## Task statement
Take each line of the listing that has the string "bytes" and report it.

## Record extracts
Lemma long_tag_safe b0 at_ : rd data at_ = Some b0 -> Z.land b0 0x1F = 0x1F -> at_ + 1 < Zlen data -> ~ open_tag data at_ ->
  forall fuel n_data punt ris, (forall i x, at_ < i < at_ + punt -> rd data i = Some x -> 128 <= x) ->
  0 <= at_ -> 0 <= n_data -> at_ + n_data <= Zlen data -> 1 <= punt ->
  (n_data < punt \/ at_ + punt < Zlen data) -> 0 <= ris < 2 ^ 32 ->
  (Z.to_nat (n_data + 1 - punt) <= fuel)%nat ->
  long_tag fuel data at_ n_data punt ris = Ok None \/
  exists ris' punt', long_tag fuel data at_ n_data punt ris = Ok (Some (ris', punt')) /\
    punt <= punt' /\ 0 <= ris' < 2 ^ 32.
Proof.
  intros Hb0 Hlong Hl Hno. induction fuel as [|fuel IH]; intros n_data punt ris Hpre Hat Hn Hfit Hp Hin Hr Hf; cbn [long_tag];
    (destruct (Z.leb_spec punt n_data); [|right; exists ris, punt; split; [done|lia]]); [lia|].
  destruct (rd_total data (at_ + punt) Hb) as (v & Hv & Hvb); [lia|].
  rewrite Hv. run.
  case_match; [by left|]. case_match; [by left|]. rewrite land_127_eq by done.
  rewrite (u32_small (punt + 1)) by lia.
  destruct (Z.ltb_spec v 128).
  - right. eexists _, _. split; [done|]. split; [lia|apply u32_range].
  - assert (forall i x, at_ < i < at_ + (punt + 1) -> rd data i = Some x -> 128 <= x) as Hpre'.
    { intros i x Hi Hx. destruct (decide (i = at_ + punt)) as [->|]; [|apply (Hpre i x); [lia|done]]. rewrite Hv in Hx. injection Hx as <-. lia. }
    assert (at_ + punt + 1 < Zlen data \/ at_ + punt + 1 = Zlen data) as [?|Hlast] by lia.
    + destruct (IH n_data (punt + 1) (u32 (u32 (ris * 128) + Z.land v 0x7F)) Hpre') as [->|(r' & p' & -> & ? & ?)];
        [lia|lia|lia|lia|lia|apply u32_range|lia|by left|]. right. exists r', p'. split; [done|lia].
    + destruct Hno. exists b0. split_and!; [done|done|done|]. intros i x Hi Hx. apply (Hpre' i x); [|done].
      assert (is_Some (rd data i)) as Hs%rd_Some_iff by by eexists. lia.
Qed.

Lemma parse_cls_tag_safe at_ end_ : ~ open_tag data at_ -> 0 <= at_ <= end_ -> end_ <= Zlen data ->
  atlv_parse_cls_tag data at_ end_ = Ok None \/
  exists c t o, atlv_parse_cls_tag data at_ end_ = Ok (Some (c, t, o)) /\
    1 <= o /\ at_ + o < end_ /\ 0 <= t < 2 ^ 32.
Proof.
  intros Hno Hat Hend. unfold atlv_parse_cls_tag. assert_ok. rewrite u32_small by lia.
  destruct (Z.ltb_spec (end_ - at_) 2); [by left|].
  destruct (rd_total data at_ Hb) as (b0 & Hr & Hb0); [lia|]. rewrite Hr. run.
  destruct (Z.eqb_spec (Z.land b0 0x1F) 0x1F) as [Hlong|_]; cbn [negb].
  - destruct (long_tag_safe b0 at_ Hr Hlong ltac:(lia) Hno (S (Z.to_nat (end_ - at_))) (end_ - at_) 1 0) as [->|(r' & p' & -> & ? & ?)];
      [intros; lia|lia|lia|lia|lia|lia|lia|lia|by left|]. run.
    destruct (Z.leb_spec (end_ - at_) p'); [by left|]. right. eexists _, _, _. split; [done|lia].
  - right. eexists _, _, _. split; [done|]. change 0x1F with 31. rewrite land_31. unfold is_byte in Hb0. lia_div.
Qed.

Lemma long_length_safe fuel : forall at_ n_data k punt ans,
  0 <= at_ -> at_ + n_data <= Zlen data -> 1 <= punt <= n_data -> 0 <= ans < 2 ^ 32 ->
  (Z.to_nat (k + 1 - punt) <= fuel)%nat ->
  long_length fuel data at_ n_data k punt ans = Ok None \/
  exists ans' punt', long_length fuel data at_ n_data k punt ans = Ok (Some (ans', punt')) /\
    punt <= punt' <= n_data.
Proof.
  induction fuel as [|fuel IH]; intros at_ n_data k punt ans Hat Hfit Hp Ha Hf; cbn [long_length];
    destruct (Z.leb_spec punt k); cbn [andb]; try lia;
    try (right; eexists _, _; split; [done|lia]).
  destruct (Z.ltb_spec punt n_data); [|right; eexists _, _; split; [done|lia]].
  case_match; [by left|].
  destruct (rd_total data (at_ + punt) Hb) as (v & -> & Hvb); [lia|]. run.
  case_match; [by left|].
  destruct (IH at_ n_data k (punt + 1) (u32 (u32 (ans * 256) + v))) as [->|(a' & p' & -> & ?)];
    [lia|lia|lia|apply u32_range|lia|by left|]. right. exists a', p'. split; [done|lia].
Qed.

Lemma parse_length_safe at_ end_ : 0 <= at_ < end_ -> end_ <= Zlen data ->
  exists l o, atlv_parse_length data at_ end_ = Ok (l, o) /\
    (l < -1 \/ 1 <= o <= end_ - at_) /\ -2 ^ 31 <= l < 2 ^ 31.
Proof.
  intros Hat Hend. unfold atlv_parse_length. assert_ok. rewrite u32_small by lia.
  destruct (rd_total data at_ Hb) as (b0 & Hr & Hb0); [lia|]. rewrite Hr. run.
  unfold is_byte in Hb0. case_match; [eexists _, _; split; [done|lia]|].
  case_match; [|eexists _, _; split; [done|lia]].
  change 0x7F with 127 in *. rewrite land_127 in *.
  destruct (long_length_safe (Z.to_nat (b0 mod 128)) at_ (end_ - at_) (b0 mod 128) 1 0)
    as [->|(a' & p' & -> & ?)]; [lia|lia|lia|lia|lia| |]; run.
  - eexists _, _. split; [done|lia].
  - eexists _, _. split; [done|]. split; [lia|]. unfold s32.
    pose proof (Z.mod_pos_bound (a' + 2 ^ 31) (2 ^ 32)). lia.
Qed.

Lemma parse_cls_tag_len_safe at_ end_ : ~ open_tag data at_ -> 0 <= at_ <= end_ -> end_ <= Zlen data ->
  atlv_parse_cls_tag_len data at_ end_ = Ok None \/
  exists c t o l, atlv_parse_cls_tag_len data at_ end_ = Ok (Some (c, t, o, l)) /\
    2 <= o /\ at_ + o <= end_ /\ -1 <= l /\ (0 <= l -> at_ + o + l <= end_).
Proof.
  intros Hno Hat Hend. unfold atlv_parse_cls_tag_len. assert_ok.
  destruct (parse_cls_tag_safe at_ end_ Hno Hat Hend) as [->|(c & t & o & -> & ? & ? & _)]; [by left|].
  run.
  destruct (parse_length_safe (at_ + o) end_) as (l & cb2 & -> & Hl & _); [lia|lia|]. run.
  destruct (Z.ltb_spec l (-1)); [by left|].
  destruct (Z.leb_spec 0 l); cbn [andb].
  - destruct (Z.ltb_spec end_ (at_ + (o + cb2) + l)); [by left|].
    right. eexists _, _, _, _. split; [done|lia].
  - right. eexists _, _, _, _. split; [done|lia].
Qed.

(** The parser consumes the block from left to right without gaps: a value is
    the bytes after its header, the children of a structured TLV follow one
    another from the end of its header, and [decoded] is everything from the
    start of the header on.  Only an indefinite length leaves bytes after the last
    child (its end marker). *)
Inductive tiles : Z -> Atlv -> Z -> Prop :=
  | tiles_value at_ c t o l v d :
      slice data (at_ + o) l = Some v -> slice data at_ (o + l) = Some d ->
      tiles at_ (mk_atlv (parsed_head c t o l) (Some v) (Some d) []) (at_ + o + l)
  | tiles_structured at_ c t o l cs e d at_' :
      tiles_list (at_ + o) cs e -> e <= at_' -> (0 <= l -> at_' = e) ->
      slice data at_ (at_' - at_) = Some d ->
      tiles at_ (mk_atlv (parsed_head c t o l) None (Some d) cs) at_'
with tiles_list : Z -> list Atlv -> Z -> Prop :=
  | tiles_nil at_ : tiles_list at_ [] at_
  | tiles_cons at_ t m ts e : tiles at_ t m -> tiles_list m ts e -> tiles_list at_ (t :: ts) e.

(** No TLV of the tree uses the indefinite length. *)
Fixpoint definite (t : Atlv) : bool :=
  let 'mk_atlv h _ _ cs := t in (0 <=? len h) && forallb definite cs.

Lemma view_ok at_ n : 0 <= at_ -> 0 <= n -> at_ + n <= Zlen data ->
  exists v, slice data at_ n = Some v /\ view data at_ n = Ok v.
Proof.
  intros H1 H2 H3. unfold view. assert (is_Some (slice data at_ n)) as [v Hv].
  { unfold slice. destruct (Z.leb_spec 0 at_), (Z.leb_spec 0 n), (Z.leb_spec (at_ + n) (Zlen data)); try lia.
    by eexists. }
  exists v. by rewrite Hv.
Qed.

Definition der_tag_result (at_ o l : Z) (r : res ParseError (Atlv * Z)) : Prop :=
  (exists e, r = Err e /\ e <> OutOfFuel) \/
  exists t at_', r = Ok (t, at_') /\ element_at data at_' /\ at_ + o <= at_' <= Zlen data /\ tiles at_ t at_' /\
    off (head t) = o /\ len (head t) = l /\
    (definite t = true -> 0 <= l /\ at_' = at_ + o + l).

Definition children_result (at_ end_ l : Z) (r : res ParseError (list Atlv * Z)) : Prop :=
  (exists e, r = Err e /\ e <> OutOfFuel) \/
  exists cs e at_', r = Ok (cs, at_') /\ element_at data at_' /\ at_ <= e <= at_' /\ at_' <= Zlen data /\
    tiles_list at_ cs e /\ (0 <= l -> at_' = e) /\
    (forallb definite cs = true -> 0 <= l -> at_ <= end_ -> at_' = end_).

Context (Hclosed : tags_closed data).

## Solution for this task
    the bytes after its header, the children of a structured TLV follow one
    start of the header on.  Only an indefinite length leaves bytes after the last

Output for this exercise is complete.